One of the advantages of the SapTrap approach is that it can be easily expanded to include additional insert fragments to create more complex transgenes. To establish a five-cassette system, we used the cassettes 1, 2 and 4 from the four-cassette system and replaced cassette 3 with cassettes 3A and 3B (Figure 3A and 3B). We used this approach to generate an optogenetic system to control the localization of mitochondria in the early embryo based on the light induced interaction between the ePDZ and LOV domains (Strickland et al. 2012; Fielmich et al. 2018). We assembled a MosSCI targeting vector that directed expression of TOMM-20::HaloTag::LOV, which targets the LOV domain to the mitochondrial outer membrane. 11 of 15 assembled plasmids had the corrected restriction digest pattern and 2 of 2 of these plasmids were correct by Sanger sequence analysis of the cassette junctions. A TOMM-20::HaloTag::LOV strain was crossed with a strain in which the dynein heavy chain DHC-1 was fused to ePDZ (Fielmich et al. 2018). Whereas mitochondria in wild-type embryos are dispersed through the cytoplasm (Figure 4A), upon the recruitment of ePDZ::mCherry::DHC-1 to mitochondria by stimulation with 488 nm light, mitochondria were transported onto centrosomes, leaving the peripheral cytoplasm largely devoid of mitochondria (Figure 4B).

Discussion

The SapTrap system described here provides an efficient and simple method for the assembly of MosSCI targeting vectors. This approach is similar to the Gateway assembly system (ThermoFisher Scientific) in that once donor cassette plasmids are cloned, they can be assembled in any modular combination. The Gateway system has been widely used to generate MosSCI transgenes and is attractive because there are large collections of promoter, ORF, and 3′UTR donor plasmids available (Brasch et al. 2004; Dupuy et al. 2004; Mangone et al. 2010; Zeiser et al. 2011). However, the Gateway system has disadvantages, including i) ∼25 bp att recombination sites present between each cassette after assembly, ii) the cost of proprietary enzyme mixes, and iii) the difficulty in assembling more than four cassettes together. In contrast, the SapTrap system i) uses three-base pair junctions, two of which are designed to encode the translation start and STOP codons, ii) is relatively inexpensive, and iii) can efficiently assemble at least 5 cassettes. In principle, the number of cassettes could be increased if desired. The most significant consideration in generating new donor cassette plasmids for SapTrap assembly is that internal SapI sites cannot be present within the donor cassette sequence. Gibson cloning also allows the “scar-free” cloning of transgene vectors, but the specific cloning strategies must be designed for each unique vector. While we have focused on generating transgenes expressed in the hermaphrodite germline, the MosSCI targeting vector pXF87, the gene tag donor cassettes and cloning approach described here should be readily adaptable to expressing transgenes in other tissues.

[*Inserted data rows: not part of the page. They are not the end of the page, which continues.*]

(** * react-native-png: a shallow embedding of the PNG document model

    The development follows the layout of the JavaScript sources:
    - [Pixels]  : util/png-pixels (color-type tables);
    - [Chunk]   : chunks/chunk (framing constants);
    - [IDAT]    : chunks/idat (pixel-data chunk);
    - [PLTE], [TRNS], [BKGD] : palette, transparency, background chunks;
    - [RnPng]   : index.js (the document orchestrator).

    JavaScript numbers are modelled by [Z]: exact integers, which is what the
    code computes as long as every value stays below 2^53 in magnitude.  The
    size arithmetic of the pixel-data chunk is modelled a second time in
    [IDATNumber], with the rounding of binary64 numbers written out, and the
    two are compared.  Typed arrays are modelled by [list Z] with stdpp's
    lookup and insert (an out-of-range write on a typed array is dropped, an
    out-of-range read is [undefined] = [None]), and thrown errors by the
    [Result] type. *)

From Stdlib Require Import ZArith Lia Bool Floats.
From stdpp Require Import base list.

Open Scope Z_scope.

(** ** Errors and results *)

Inductive Error :=
| InvalidMetadata | NotAPng | InvalidCodec
| NoPalette | NoTransparency | NoBackground
| IndexOutOfRange | PaletteFull
| InsufficientSamples | SampleCountMismatch
| UnsupportedOperation
| TypeError.

Inductive Result (A : Type) :=
| Ok (a : A)
| Err (e : Error).
Arguments Ok {A} a.
Arguments Err {A} e.

Definition rbind {A B} (r : Result A) (k : A -> Result B) : Result B :=
  match r with
  | Ok a => k a
  | Err e => Err e
  end.

Notation "'do' x <- r ; k" := (rbind r (fun x => k))
  (at level 10, x name, r at level 100, k at level 200).

(** ** Color types (util/constants, [ColorTypes]) *)

Inductive ColorType :=
| GRAYSCALE | TRUECOLOR | INDEXED | GRAYSCALE_AND_ALPHA | TRUECOLOR_AND_ALPHA.

Definition ColorType_eqb (a b : ColorType) : bool :=
  match a, b with
  | GRAYSCALE, GRAYSCALE | TRUECOLOR, TRUECOLOR | INDEXED, INDEXED
  | GRAYSCALE_AND_ALPHA, GRAYSCALE_AND_ALPHA
  | TRUECOLOR_AND_ALPHA, TRUECOLOR_AND_ALPHA => true
  | _, _ => false
  end.

(** Modelled from the spec: util/constants is not among the sources; the five
    canonical color-type codes of the PNG header byte. *)
Definition colorTypeCode (ct : ColorType) : Z :=
  match ct with
  | GRAYSCALE => 0
  | TRUECOLOR => 2
  | INDEXED => 3
  | GRAYSCALE_AND_ALPHA => 4
  | TRUECOLOR_AND_ALPHA => 6
  end.
Lemma known_same (l l' : list Product) (pid : string) :
  Forall2 same_product l l' ->
  existsb (fun p => String.eqb (id p) pid) l
  = existsb (fun p => String.eqb (id p) pid) l'.
Proof.
  induction 1 as [|q q' l l' [Hid _] _ IH]; simpl; [reflexivity|].
  now rewrite Hid, IH.
Qed.

Lemma find_existsb {A : Type} (f : A -> bool) (l : list A) :
  existsb f l = match find f l with Some _ => true | None => false end.
Proof.
  induction l as [|a l IH]; simpl; [reflexivity|].
  destruct (f a); [reflexivity | exact IH].
Qed.

Lemma product_update_refused (pid : string) (a : Z) (s : Store.t) :
  is_int a && known s pid = false ->
  exists e, product_update pid a s = (inl e, s).
Proof.
  unfold known, product_update. rewrite find_existsb.
  destruct (is_int a); cbn [negb andb]; [|eexists; reflexivity].
  destruct (find _ (products s)); [discriminate | eexists; reflexivity].
Qed.

Lemma product_update_accepted (pid : string) (a : Z) (s : Store.t) :
  is_int a && known s pid = true ->
  exists p s', product_update pid a s = (inr p, s').
Proof.
  unfold known, product_update. rewrite find_existsb.
  destruct (is_int a); cbn [negb andb]; [|discriminate].
  destruct (find _ (products s)); [do 2 eexists; reflexivity | discriminate].
Qed.

(** The batch of updates, one after the other: it succeeds when every
    amount fits the column and every id names a product, and otherwise stops
    at the first update of which that is not so. *)
Lemma sequence_updates_result (data : list PriceUpdateItem) :
  forall s : Store.t,
    if forallb (acceptable s) data
    then exists res s',
           sequence
             (map (fun item => product_update (item_id item) (item_currentPrice item))
                data) s
           = (inr res, s')
           /\ List.length res = List.length data
    else exists e s1,
           sequence
             (map (fun item => product_update (item_id item) (item_currentPrice item))
                data) s
           = (inl e, s1).
Proof.
  induction data as [|item data IH]; intros s.
  - simpl. exists [], s. split; reflexivity.
  - cbn [forallb map sequence].
    destruct (acceptable s item) eqn:Hk; cbn [andb].
    + destruct (product_update_accepted _ _ _ Hk) as (p & s1 & Hupd).
      rewrite Hupd.
      pose proof (product_update_ok _ _ _ _ _ Hupd) as (_ & _ & _ & _ & Hsame).
      assert (Hforall : forallb (acceptable s) data = forallb (acceptable s1) data).
      { clear - Hsame. induction data as [|it data IHd]; simpl; [reflexivity|].
        unfold acceptable at 1 3, known.
        now rewrite (known_same _ _ (item_id it) Hsame), IHd. }
      rewrite Hforall. specialize (IH s1).
      destruct (forallb _ data).
      * destruct IH as (res & s' & -> & Hlen).
        exists (p :: res), s'. split; [reflexivity | simpl; now rewrite Hlen].
      * destruct IH as (e & s2 & ->). exists e, s2. reflexivity.
    + destruct (product_update_refused _ _ _ Hk) as (e & ->).
      exists e, s. reflexivity.
Qed.

(** [updateAllProducts] succeeds exactly when, in the store as it is before
    the batch, every amount fits the [Int] column and every id names a
    product.  Then it returns one product for each update and appends one
    price row for each update, in order, and the products are the same.
    Otherwise it throws and the store is left as it was, the updates before
    the failing one included. *)
Theorem update_all_or_nothing (data : list PriceUpdateItem) (s : Store.t) :
  if forallb (acceptable s) data
  then exists res s',
         updateAllProducts data s = (inr res, s')
         /\ List.length res = List.length data
         /\ prices s' = (prices s ++ new_rows (clock s) (next_uuid s) data)%list
         /\ map id (products s') = map id (products s)
  else exists e, updateAllProducts data s = (inl e, s).
Proof.
  pose proof (sequence_updates_result data s) as H.
  unfold updateAllProducts, transaction.
  destruct (forallb (acceptable s) data).
  - destruct H as (res & s' & Hseq & Hlen). rewrite Hseq.
    exists res, s'. split; [reflexivity|]. split; [exact Hlen|].
    apply sequence_updates_ok in Hseq. destruct Hseq as (Hp & _ & Hsame).
    split; [exact Hp|].
    clear - Hsame. induction Hsame as [|q q' l l' [Hid _] _ IH]; simpl;
      [reflexivity | now rewrite Hid, IH].
  - destruct H as (e & s1 & ->). exists e. reflexivity.
Qed.

End ServiceFacts.

Section LatestPriceFacts.

Import Store ProductService ProductServiceMore StoreSpec StoreMore.

(** A row older than every row of a newest-first list goes last. *)
Lemma insert_desc_oldest (r : Price) (l : list Price) :
  Forall (fun x => price_createdAt r < price_createdAt x) l ->
  insert_desc r l = (l ++ [r])%list.
Proof.
  induction 1 as [|x l Hx _ IH]; simpl; [reflexivity|].
  destruct (Nat.ltb_spec (price_createdAt x) (price_createdAt r)); [lia|].
  now rewrite IH.
Qed.

(** Rows in strictly increasing creation time, newest first: reversed. *)
Lemma newest_first_rev (l : list Price) :
  StronglySorted (fun a b => price_createdAt a < price_createdAt b) l ->
  newest_first l = rev l.
Proof.
  induction 1 as [|r l _ IH Hr]; simpl; [reflexivity|].
  rewrite IH. apply insert_desc_oldest.
  apply Forall_forall. intros x Hx. apply in_rev in Hx.
  rewrite Forall_forall in Hr. now apply Hr.
Qed.

Lemma new_rows_strictly_sorted (data : list PriceUpdateItem) :
  forall c u : nat,
    StronglySorted (fun a b => price_createdAt a < price_createdAt b)
      (new_rows c u data).
Proof.
  induction data as [|item data IH]; intros c u; simpl; constructor.
  - apply IH.
  - eapply Forall_impl; [|apply (new_rows_after data (S c) (S u))].
    simpl. intros r Hr. lia.
Qed.

(** After a batch of updates that succeeded, on a store whose price rows
    have distinct, increasing creation times, [getAllTrackedProducts] shows
    for every product the batch updated exactly one price: the amount of
    the last update of that product in the batch. *)
Theorem latest_price_is_last_update (s s' : Store.t) (data : list PriceUpdateItem)
  (res : list Product) (all : list (Product * list Price))
  (p : Product) (latest : list Price) (earlier : list Z) (a : Z) :
  strictly_chronological s ->
  updateAllProducts data s = (inr res, s') ->
  getAllTrackedProducts s' = (inr all, s') ->
  In (p, latest) all ->
  map item_currentPrice
    (filter (fun item => String.eqb (item_id item) (id p)) data)
  = (earlier ++ [a])%list ->
  map amount latest = [a].
Proof.
  intros [Hsorted Hclock] Hupd Hread Hin Hlast.
  unfold getAllTrackedProducts in Hread. injection Hread as <-.
  unfold product_findMany_latest in Hin. apply in_map_iff in Hin.
  destruct Hin as (q & Hq & _). injection Hq as <- <-.
  unfold updateAllProducts, transaction in Hupd.
  destruct (sequence _ s) as [[e|rs] s1] eqn:Hseq; [discriminate|].
  injection Hupd as <- <-.
  apply sequence_updates_ok in Hseq. destruct Hseq as (Hp & _ & _).
  assert (Hall : StronglySorted (fun x y => price_createdAt x < price_createdAt y)
                   (prices s1)).
  { rewrite Hp. apply StronglySorted_app;
      [exact Hsorted | apply new_rows_strictly_sorted|].
    intros x y Hx Hy.
    rewrite Forall_forall in Hclock. specialize (Hclock x Hx).
    pose proof (new_rows_after data (clock s) (next_uuid s)) as Hafter.
    rewrite Forall_forall in Hafter. specialize (Hafter y Hy). simpl in Hafter.
    lia. }
  rewrite newest_first_rev by (now apply StronglySorted_filter).
  unfold prices_of. rewrite Hp, filter_app, rev_app_distr.
  pose proof (new_rows_amounts (id q) data (clock s) (next_uuid s)) as Ham.
  rewrite Hlast in Ham.
  destruct (rev (filter _ (new_rows _ _ data))) as [|r0 rest] eqn:Hrev.
  - apply (f_equal (@rev Price)) in Hrev. rewrite rev_involutive in Hrev.
    rewrite Hrev in Ham. simpl in Ham. destruct earlier; discriminate.
  - simpl. f_equal.
    apply (f_equal (@rev Price)) in Hrev. rewrite rev_involutive in Hrev.
    rewrite Hrev in Ham. simpl in Ham. rewrite map_app in Ham. simpl in Ham.
    apply app_inj_tail in Ham. now destruct Ham.
Qed.

End LatestPriceFacts.

Section AccountFacts.

Import Store ProductService StoreMore.

Context {urls : Url.Api}.

Lemma find_app_none {A : Type} (f : A -> bool) (l : list A) (x : A) :
  find f l = None -> find f (l ++ [x]) = if f x then Some x else None.
Proof.
  induction l as [|a l IH]; simpl; [reflexivity|].
  destruct (f a); [discriminate | exact IH].
Qed.

Lemma find_app_other {A : Type} (f : A -> bool) (l : list A) (x : A) :
  f x = false -> find f (l ++ [x]) = find f l.
Proof.
  intros Hx. induction l as [|a l IH]; simpl; [now rewrite Hx|].
  destruct (f a); [reflexivity | exact IH].
Qed.

(** [createOrUpdateUser] never fails and is idempotent: afterwards the user
    row it returned is the one found for this [userId], a second call
    returns the same row and changes nothing, the rows found for other
    users and all products and prices are as before, and [trackProduct]
    for this user, with a platform given and a current price that fits the
    [Int] column (or none), succeeds for the returned row. *)
Theorem create_user_then_track (userId0 : string) (s : Store.t) :
  exists (u : User) (s' : Store.t),
    UserService.createOrUpdateUser userId0 s = (inr u, s')
    /\ user_userId u = userId0
    /\ user_findUnique userId0 s' = Some u
    /\ UserService.createOrUpdateUser userId0 s' = (inr u, s')
    /\ products s' = products s
    /\ prices s' = prices s
    /\ (forall other, other <> userId0 ->
                      user_findUnique other s' = user_findUnique other s)
    /\ (forall url0 details platform0,
           details_platform details = Some platform0 ->
           Js.truthy platform0 = true ->
           is_int (match currentPrice details with Some a => a | None => 0%Z end)
           = true ->
           exists p s'',
             trackProduct userId0 url0 details s' = (inr p, s'')
             /\ userId p = Some (user_id u)
             /\ platform p = platform0).
Proof.
  unfold UserService.createOrUpdateUser, user_upsert.
  destruct (user_findUnique userId0 s) as [u|] eqn:Hfind.
  - exists u, s. split; [reflexivity|].
    pose proof Hfind as Hu. unfold user_findUnique in Hu.
    apply find_some in Hu. destruct Hu as [_ Hu]. apply String.eqb_eq in Hu.
    split; [exact Hu|]. split; [exact Hfind|].
    split; [now rewrite Hfind|]. repeat split.
    intros url0 details platform0 Hpf Htruthy Hint.
    unfold trackProduct, platform_or_hostname. rewrite Hfind, Hpf, Htruthy.
    unfold product_create. rewrite Hint. do 2 eexists. repeat split.
  - set (u := {| user_id := uuid (next_uuid s); user_userId := userId0;
                 user_createdAt := clock s; user_updatedAt := clock s |}).
    set (s' := {| users := (users s ++ [u])%list; products := products s;
                  prices := prices s; clock := S (clock s);
                  next_uuid := S (next_uuid s) |}).
    assert (Hfind' : user_findUnique userId0 s' = Some u).
    { unfold user_findUnique in *. cbn [users s'].
      rewrite (find_app_none _ _ _ Hfind). cbn [user_userId u].
      now rewrite String.eqb_refl. }
    exists u, s'. split; [reflexivity|]. split; [reflexivity|].
    split; [exact Hfind'|]. split; [now rewrite Hfind'|].
    split; [reflexivity|]. split; [reflexivity|]. split.
    + intros other Hother. unfold user_findUnique. cbn [users s'].
      apply find_app_other. cbn [user_userId u].
      apply String.eqb_neq. congruence.
    + intros url0 details platform0 Hpf Htruthy Hint.
      unfold trackProduct, platform_or_hostname. rewrite Hfind', Hpf, Htruthy.
      unfold product_create. rewrite Hint. do 2 eexists. repeat split.
Qed.
(** * Tracker coordination core of libtorrent: a shallow embedding

    The development follows three translation units of the library:
    - [connection_manager.cc] (its second half, the [Tracker] base class),
    - [tracker_list.cc] (the group-ordered [TrackerList]),
    - [dns_manager.cc] (the caching [DnsManager]).

    Unsigned 32-bit members are integers in [Z] with the wrap-around of each
    C++ operation written out ([wrap32]).  Trackers live in a heap indexed by
    their address and the list holds addresses, as [std::vector<Tracker*>]
    does.  Exceptions are a result type that keeps the state reached when the
    exception left the function. *)

From Stdlib Require Import ZArith Lia Bool String Ascii.
From stdpp Require Import gmap strings list fin_maps sorting.

Local Open Scope Z_scope.

(** ** Machine integers *)

Module U32.

Definition modulus : Z := 2 ^ 32.

(** Conversion to [uint32_t]. *)
Definition wrap32 (z : Z) : Z := z mod modulus.

Definition in_range (z : Z) : Prop := 0 <= z < modulus.

Definition add (a b : Z) : Z := wrap32 (a + b).
Definition sub (a b : Z) : Z := wrap32 (a - b).
(** [x++] on a [uint32_t]. *)
Definition incr (a : Z) : Z := wrap32 (a + 1).

End U32.
Export U32.

(** ** Exceptions and results *)

Inductive exception : Type :=
| internal_error (msg : string)
| input_error (msg : string).

(** What a call leaves behind: a value and the state, or the exception that
    left the function together with the state at the [throw]. *)
Inductive result (S A : Type) : Type :=
| Ret (a : A) (s : S)
| Throw (e : exception) (s : S).
Arguments Ret {S A} a s.
Arguments Throw {S A} e s.
(** ** The errors sendMessage can raise *)

Lemma sendMessage_errors env (user : option User.t) (roomId : string) (content : utf16)
    (k : Message.kind) (w : World) :
  fst (sendMessage env user roomId content k w) <> Err RoomNotFound.
Proof.
  destruct user as [u|]; [|discriminate].
  rewrite sendMessage_run. cbv zeta.
  destruct (rejects env _ _); [discriminate|].
  destruct (rejects env _ _); [discriminate|].
  destruct (notifyMembers_result env u roomId (posted env u roomId content k w)
              (stored env u roomId content k w)) as [H|H];
    destruct (notifyMembers env u roomId _ _) as [[[]|e] w3]; cbn in *;
    congruence.
Qed.

(** C5, as the code has it.  For a room id the store does not know,
    [sendMessage] never raises the room-not-found error: the member lookup
    comes back empty and [notifyMembers] returns without a word.  No
    notifier call is made, and once the store has answered the three
    requests of the call the message is returned, stored under a [roomId]
    that refers to no room, and the rooms are as before. *)
Theorem sendMessage_to_missing_room env (u : User.t) (roomId : string) (content : utf16)
    (k : Message.kind) (w : World) :
  room_of roomId w = None ->
  let n := List.length (wire w) in
  let m := posted env u roomId content k w in
  let create := create_of env u roomId content k w in
  let touch := touch_of env roomId w in
  let find := FindRooms (RoomId roomId) None (Some 1) in
  let r := sendMessage env (Some u) roomId content k w in
  fst r <> Err RoomNotFound
  /\ sends (issued w (snd r)) = []
  /\ (rejects env n create = false ->
      rejects env (S n) touch = false ->
      rejects env (S (S n)) find = false ->
      r = (Ok m,
           mkWorld (chat_rooms w) (messages w ++ [m])
                   (wire w ++ [(create, true); (touch, true); (find, true)])
                   (S (clock_reads w)))).
Proof.
  intros Hroom n m create touch find r.
  assert (Habs : filter (fun r => ChatRoom.id r =? roomId) (chat_rooms w) = []).
  { unfold room_of in Hroom. cbn [room_matches] in Hroom.
    destruct (filter _ (chat_rooms w)); [reflexivity|discriminate]. }
  assert (Hwire : List.length (wire (stored env u roomId content k w)) = S (S n)).
  { unfold stored. cbn [wire]. rewrite length_app. cbn. subst n. lia. }
  split; [apply sendMessage_errors|].
  subst r. rewrite sendMessage_run. cbv zeta. fold n m create touch.
  unfold issued.
  destruct (rejects env n create).
  { cbn [snd wire]. rewrite skipn_app, skipn_all, Nat.sub_diag.
    split; [reflexivity|discriminate]. }
  destruct (rejects env (S n) touch).
  { cbn [snd wire]. rewrite skipn_app, skipn_all, Nat.sub_diag.
    split; [reflexivity|discriminate]. }
  rewrite notifyMembers_run. cbv zeta. rewrite Hwire. fold find.
  rewrite room_of_stored, Hroom. cbn [option_map].
  destruct (rejects env (S (S n)) find).
  - unfold with_wire, stored. cbn [snd wire]. fold create touch.
    rewrite <- app_assoc, skipn_app, skipn_all, Nat.sub_diag.
    split; [reflexivity|discriminate].
  - unfold with_wire, stored. cbn [snd wire chat_rooms messages clock_reads].
    fold create touch m.
    rewrite <- app_assoc, skipn_app, skipn_all, Nat.sub_diag.
    split; [reflexivity|]. intros _ _ _.
    rewrite (update_first_absent _ _ _ Habs). reflexivity.
Qed.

The advantages of tagging and fluorescently labeling proteins with the HaloTag include increased brightness and photostability (especially compared to red fluorescent proteins) and excellent optical pairing with green fluorescent proteins for 2-color imaging. Additionally, HaloTag labeling offers the flexibility to label a single strain with either JF₅₄₉ HaloTag ligand or JF₆₄₆ HaloTag ligand (Grimm et al. 2015). The disadvantages of HaloTag labeling include the need to introduce the fluorescent ligand (for example, using small scale liquid culture) and the cost of the ligand. Additionally, care should be taken to optimize labeling procedures for each protein to maximize labeling efficiency and minimize background from free ligand. In practice, we find that HaloTag labeling is particularly useful when photobleaching of conventional fluorescent proteins is limiting and/or when imaging in far red is advantageous.